Being the Internet-hungry netizens we are today, I can safely say that we are not unfamiliar with Facebook, and more importantly the Facebook News Feed. In fact, I dare say that it was the introduction of these News Feeds that revolutionized Facebook and pushed it up the rungs to the top of the social ladder today. The reason why we are so caught up with Facebook these days is because of the self-updating feature of the news feed- it gives you the information so “in your face” that it unknowingly piques your interest and leads you to check out your friend’s latest happenings simply by scrolling down the page.

During Dr. B’s class on Webwork, he introduced a feature on Google called Google Reader. This was something new to me, even though I use Gmail and Google Docs on a regular basis. If you use Gmail too, the “Reader” tab is just at the top of your inbox screen, along with “Documents” and “Photos” etc.

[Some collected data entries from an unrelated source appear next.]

(** Every call of the HTTP probe follows one of its four paths, leaves the
    configuration array alone and does not turn the clock back. *)
Lemma testHTTPConnection_path env timeout testNr t w :
  let (r, w') := testHTTPConnection env timeout testNr t w in
  HTTPPath env timeout t (since w w') r /\
  heap w' = heap w /\ clock w <= clock w'.
Proof.
  run_program.
  fold (defaulted timeout t).
  rewrite requestURL_defaulted.
  destruct (defaulted_fields timeout t) as (Hh & _ & _ & _ & _ & Hc).
  destruct (Go.HasPrefix (Path (defaulted timeout t)) "/");
    cbn [negb set_Path Host Timeout CaptureBody NetworkName];
    rewrite ?Hh, ?Hc;
    repeat step; close_path;
    econstructor; solve [eassumption | clock_order].
Qed.

(** Every call of the TCP probe follows one of its two paths. *)
Lemma testTCPConnection_path env timeout testNr t w :
  let (r, w') := testTCPConnection env timeout testNr t w in
  TCPPath timeout t (since w w') r /\
  heap w' = heap w /\ clock w <= clock w'.
Proof.
  run_program.
  fold (defaulted timeout t).
  destruct (defaulted_fields timeout t) as (Hh & Hp & _).
  rewrite ?Hh, ?Hp.
  repeat step; close_path; econstructor; clock_order.
Qed.

(** The loop body does what the routing decision says. *)
Lemma runTest_route env timeout testNr t :
  runTest env timeout testNr t =
  match route env (Proto t) with
  | HTTPProbe => testHTTPConnection env timeout testNr t
  | TCPProbe => testTCPConnection env timeout testNr t
  | Unsupported =>
      let cause :=
        failureCauseText testNr (Go.ToLower (unicodeToLower env) (Proto t))
                         (Host t) in
      bind (Printf env cause [])
           (fun _ => ret (set_FailureMessage cause
                            (set_Request t zeroResponseDetails)))
  end.
Proof.
  unfold runTest, route.
  destruct (_ || _)%bool; [reflexivity |].
  destruct (_ =? "tcp")%string; reflexivity.
Qed.
Lemma listed_spec n (l : list string) :
  existsb (String.eqb n) l = true <-> In n l.
Proof.
  rewrite existsb_exists. split.
  - intros (x & Hx & E). apply String.eqb_eq in E. now subst.
  - intros H. exists n. split; [exact H | apply String.eqb_refl].
Qed.

Lemma text_of_dict d : exists t, text_of str_other (JDict d) = Return t.
Proof.
  unfold text_of, item_get.
  destruct (dict_get "name" d), (dict_get "description" d); eauto.
Qed.

Lemma text_of_raise item e :
  text_of str_other item = Raise e -> e = AttributeError /\ ~ is_dict item.
Proof.
  destruct item as [| | | | | |d];
    try (intros [= <-]; split; [reflexivity|]; intros [d0 [=]]).
  intros H. destruct (text_of_dict d) as [t Ht]. congruence.
Qed.

Lemma for_each_raise {A B : Type} (f : A -> outcome B) l e :
  for_each f l = Raise e -> exists x, In x l /\ f x = Raise e.
Proof.
  induction l as [|x l IH]; simpl; [discriminate|].
  destruct (f x) as [y|e0] eqn:E.
  - destruct (for_each f l) as [ys|e1]; [discriminate|].
    intros [= <-]. destruct (IH eq_refl) as (x0 & Hin & Hx). eauto.
  - intros [= <-]. eauto.
Qed.


Lemma for_each_returned {A B : Type} (f : A -> outcome B) l ys :
  for_each f l = Return ys ->
  forall x, In x l -> exists y, f x = Return y.
Proof.
  revert ys. induction l as [|a l IH]; intros ys H x Hin; [destruct Hin|].
  simpl in H. destruct (f a) as [y|e0] eqn:Ea; [|discriminate].
  destruct (for_each f l) as [ys'|e1]; [|discriminate].
  destruct Hin as [<-|Hin]; [eauto|]. exact (IH ys' eq_refl x Hin).
Qed.

Lemma point_of_dict d (v : vector) :
  point_of uuid5_url str_other (JDict d, v)
  = match uuid5_url ("product:" ++ py_str str_other (id_of d)) with
    | Some u =>
        Return {| id := u; vector_of := v;
                  payload := dict_set "product_id" (id_of d) d |}
    | None => Raise UnicodeEncodeError
    end.
Proof.
  unfold point_of, item_get, _to_uuid, id_of.
  destruct (dict_get "id" d); destruct (uuid5_url _); reflexivity.
Qed.
Lemma five_categories (r : results) :
  map fst r = map fst empty_results ->
  exists a b c d e,
    r = [("paths", a); ("operations", b); ("components", c);
         ("parameters", d); ("securitySchemes", e)].
Proof.
  destruct r as [ | [k1 a] [ | [k2 b] [ | [k3 c] [ | [k4 d]
                 [ | [k5 e] [ | ] ] ] ] ] ];
    simpl; intro H; try discriminate H.
  injection H as -> -> -> -> ->.
  exists a, b, c, d, e. reflexivity.
Qed.

Lemma clean_up_five (a b c d e : list string) :
  let r := [("paths", a); ("operations", b); ("components", c);
            ("parameters", d); ("securitySchemes", e)] in
  clean_up r = filter nonempty r.
Proof.
  destruct a, b, c, d, e; reflexivity.
Qed.

Lemma clean_up_scanned (r : results) :
  map fst r = map fst empty_results -> clean_up r = filter nonempty r.
Proof.
  intro H. destruct (five_categories r H) as [a [b [c [d [e ->]]]]].
  apply clean_up_five.
Qed.

(** The answer of [search-schema] once the scan has completed. *)
Lemma search_schema_answer :
  forall RegExp doc pattern searchRegex r,
    RegExp pattern = Some searchRegex ->
    scan searchRegex doc = Ok r ->
    map fst r = map fst empty_results /\
    search_schema RegExp doc pattern
    = Ok (match filter nonempty r with
          | [] => Text (no_matches pattern)
          | kept => Yaml (VObj (map render kept))
          end).
Proof.
  intros RegExp doc pattern searchRegex r Hre Hscan.
  destruct (scan_extends _ _ _ Hscan) as [Hkeys _].
  split; [ exact Hkeys | ].
  unfold search_schema. rewrite Hre, Hscan. simpl.
  rewrite (clean_up_scanned _ Hkeys).
  destruct (filter nonempty r); reflexivity.
Qed.

Lemma found_absent (k : string) (r : results) :
  ~ In k (map fst r) -> found k r = [].
Proof.
  unfold found. induction r as [ | [k0 xs] r IH ]; simpl; intro H.
  - reflexivity.
  - destruct (String.eqb_spec k0 k) as [-> | _].
    + exfalso. apply H. left. reflexivity.
    + apply IH. intro Hin. apply H. right. exact Hin.
Qed.
(** * RSU sales tax optimizer: the allocation core of [app.py]

    A shallow embedding of [RSUOptimizer] (bracket tax calculator, tax
    component resolver, two-phase allocation, per-recommendation tax
    breakdown) together with the properties stated for it.

    Modelling conventions.
    - Python numbers are exact rationals ([Q], compared with [==]); NaN
      and negative infinity are outside the model.  [float('inf')] is the
      constructor [PInf].
    - [app.py] computes on binary64 floats, so a value of the program and
      the rational computed here can differ by rounding.  The properties
      stated for the program are therefore those that rounding cannot
      reach: comparisons, the branch taken, counts of units, and bounds
      that leave room for it, either a whole share or the allowance
      [rounding_slack].  The equalities and tight bounds between computed
      amounts that the proofs go through are lemmas about exact
      arithmetic only.
    - The module [Binary64] replays the same arithmetic on binary64
      floats; it shows where the program leaves the exact values.
    - A market-data lookup returns [option Q]: [None] is Python's [None].
    - Python exceptions are explicit: a computation returns [Ok v] or
      [Raise e]; [/] on floats raises [ZeroDivisionError] on a zero divisor.
    - A DataFrame is the list of its rows, in index order. *)

From Stdlib Require Import ZArith QArith Qround Lqa Lia List String Ascii.
From Stdlib Require Import DecimalString Sorted.
From Stdlib Require PrimFloat SpecFloat FloatOps.
From stdpp Require Import base list.
Import ListNotations.

#[local] Set Warnings "-inexact-float".

Local Open Scope Z_scope.
Local Open Scope Q_scope.

(** ** Numbers *)

(** A float that may be [float('inf')]. *)
Inductive xnum : Type :=
  | Fin (q : Q)
  | PInf.

Definition Qltb (a b : Q) : bool := negb (Qle_bool b a).

(** Python's [min(a, b)] and [max(a, b)]: the first argument wins ties. *)
Definition py_min (a b : Q) : Q := if Qltb b a then b else a.
Definition py_max (a b : Q) : Q := if Qltb a b then b else a.

(** [min(a, b)] where [b] may be infinite. *)
Definition py_min_x (a : Q) (b : xnum) : Q :=
  match b with
  | Fin b' => py_min a b'
  | PInf => a
  end.

(** [limit - previous_limit] for a finite [previous_limit]. *)
Definition xsub (limit : xnum) (p : Q) : xnum :=
  match limit with
  | Fin l => Fin (l - p)
  | PInf => PInf
  end.

(** [a < b] where either side may be infinite. *)
Definition xltb (a b : xnum) : bool :=
  match a, b with
  | Fin a', Fin b' => Qltb a' b'
  | Fin _, PInf => true
  | PInf, _ => false
  end.
(** The store after the split pass wrote the fingerprint of every
    segment of a list. *)
Definition store_with (store : gmap string yaml) (segments : list Segment) : gmap string yaml :=
  foldl (fun store segment => <[unique_id segment := cache segment]> store) store segments.

(** The locals of [main] at line 248, once the cache is loaded and
    checked against the options. *)
Definition locals_at_initialize (store : gmap string yaml) : Locals :=
  set_cache_store store (add_event Mkdir initial_locals).


Fixpoint split_events (segments : list Segment) : list event :=
  match segments with
  | [] => []
  | segment :: segments' =>
      (if should_split segment then [Split (unique_id segment)] else [])
      ++ split_events segments'
  end.

(** What a scan keeps of a segment. *)
Definition same_identity (segment segment' : Segment) : Prop :=
  unique_id segment' = unique_id segment /\ cache segment' = cache segment /\
  should_split segment' = should_split segment.

(** The names the loop has seen are those of the segments built so far
    that require a unique name, and these names are distinct. *)
Definition names_seen (seen : gset string) (ret : list Segment) : Prop :=
  (forall segment, segment ∈ ret -> require_unique_name segment = true ->
     name segment ∈ seen) /\
  NoDup (name <$> filter (fun segment => require_unique_name segment = true) ret).

(** The three counters have the same keys, as they do from the start of
    the scan loop on. *)
Definition counters_dom (st : Locals) : Prop :=
  forall k, (is_Some (seg_sizes st !! k) <-> is_Some (seg_split st !! k)) /\
            (is_Some (seg_sizes st !! k) <-> is_Some (seg_cached st !! k)).

(** The count a counter holds for a type, 0 when the type has no entry. *)
Definition tally (counter : gmap string Z) (k : string) : Z := default 0 (counter !! k).

(** Whether the scan loop scans a segment: it asks for it and, with
    caching, its fingerprint is not the one stored. *)
Definition is_scanned (use_cache : bool) (store : gmap string yaml) (segment : Segment) : bool :=
  should_scan segment && negb (use_cache && cache_hit segment store).

(** The segment as the scan loop leaves it. *)
Definition scanned_segment (use_cache : bool) (store : gmap string yaml)
    (all_symbols : list Symbol) (all_segments : list Segment) (segment : Segment) : Segment :=
  if is_scanned use_cache store segment then
    with_did_run
      (if needs_symbols segment
       then with_given_symbols segment (get_segment_symbols all_symbols segment all_segments)
       else segment)
  else segment.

Essentially, Google Reader works just like the Facebook News Feed, showing you updates and new posts from your favourite sites, all customized to your preference.

I clicked “Reader” and this screen came up. I was a little lost at first, at how to navigate the page. But it wasn’t long before I started figuring out my way around. I started off by “Adding subscriptions” to my Reader, simply by copying and pasting the URL of a site I want to keep track of, into the space given.

I added the blog addresses of the other groups in my BusApps class, so that I can keep track of their weekly posts. This actually made it more convenient for me to read and comment on posts across various blogs, because they were all consolidated in one place! I just had to scroll down and see which blog title catches my eye, click it and read. Piece of cake! It made commenting much faster too. Here’s how it looks like:

To think that before I started using Google Reader, I had to open up separate tabs of the different blogs and scroll through laboriously to check for new posts. In contrast, Google Reader has really made my life much more effective!

Excited by this customizable “News Feed” of mine, I started exploring alternatives. I have an interest in Human Resources, so that’s the direction I took. When I did the blogpost about social recruiting, I found some insightful and engaging HR sites, and added those to my Reader. Now, I can stay updated about the newest insights in the HR field. Who knows, just like Dr B says, my future employer may well be one of the authors of these posts! Even if that doesn’t work out, the HR information I have garnered from these sites will no doubt stand me in good stead when pursuing a future career in this area.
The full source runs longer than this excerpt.